*** Given records ***

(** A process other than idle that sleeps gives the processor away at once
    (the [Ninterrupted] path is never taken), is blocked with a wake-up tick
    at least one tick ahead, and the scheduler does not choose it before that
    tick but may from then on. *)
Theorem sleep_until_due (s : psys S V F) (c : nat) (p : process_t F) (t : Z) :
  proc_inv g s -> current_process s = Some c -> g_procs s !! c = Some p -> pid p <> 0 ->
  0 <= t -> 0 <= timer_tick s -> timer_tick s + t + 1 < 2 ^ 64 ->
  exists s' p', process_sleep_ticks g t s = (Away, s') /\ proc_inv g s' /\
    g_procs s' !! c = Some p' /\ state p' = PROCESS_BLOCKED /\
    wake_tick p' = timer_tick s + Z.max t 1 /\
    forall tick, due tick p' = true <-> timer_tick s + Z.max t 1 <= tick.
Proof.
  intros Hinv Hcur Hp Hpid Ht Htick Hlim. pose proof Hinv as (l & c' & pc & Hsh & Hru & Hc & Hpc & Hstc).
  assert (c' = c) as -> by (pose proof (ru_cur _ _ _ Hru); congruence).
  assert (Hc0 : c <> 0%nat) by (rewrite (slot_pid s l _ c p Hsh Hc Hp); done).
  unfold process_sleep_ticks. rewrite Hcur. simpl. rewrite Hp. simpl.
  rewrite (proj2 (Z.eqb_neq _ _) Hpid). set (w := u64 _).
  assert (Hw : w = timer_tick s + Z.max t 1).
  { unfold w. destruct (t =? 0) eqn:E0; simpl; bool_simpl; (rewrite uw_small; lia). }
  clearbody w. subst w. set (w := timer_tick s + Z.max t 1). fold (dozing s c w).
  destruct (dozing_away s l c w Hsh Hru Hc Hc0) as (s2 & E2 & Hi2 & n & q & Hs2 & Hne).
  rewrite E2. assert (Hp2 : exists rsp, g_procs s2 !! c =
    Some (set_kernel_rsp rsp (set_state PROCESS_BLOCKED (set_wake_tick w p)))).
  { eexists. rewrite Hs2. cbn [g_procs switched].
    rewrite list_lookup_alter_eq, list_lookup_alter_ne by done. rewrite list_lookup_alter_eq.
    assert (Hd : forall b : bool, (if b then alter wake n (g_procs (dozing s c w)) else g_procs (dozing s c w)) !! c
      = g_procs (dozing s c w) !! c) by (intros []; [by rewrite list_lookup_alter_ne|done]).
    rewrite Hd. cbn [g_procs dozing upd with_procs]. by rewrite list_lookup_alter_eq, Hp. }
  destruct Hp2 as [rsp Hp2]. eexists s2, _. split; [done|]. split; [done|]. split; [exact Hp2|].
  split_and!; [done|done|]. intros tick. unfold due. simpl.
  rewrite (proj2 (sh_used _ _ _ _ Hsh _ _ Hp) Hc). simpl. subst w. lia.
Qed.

***

§ **Description of the task**
Return each line of the listing that holds the string "destruct".

§ **Completed task**
  { unfold w. destruct (t =? 0) eqn:E0; simpl; bool_simpl; (rewrite uw_small; lia). }
  destruct (dozing_away s l c w Hsh Hru Hc Hc0) as (s2 & E2 & Hi2 & n & q & Hs2 & Hne).
  destruct Hp2 as [rsp Hp2]. eexists s2, _. split; [done|]. split; [done|]. split; [exact Hp2|].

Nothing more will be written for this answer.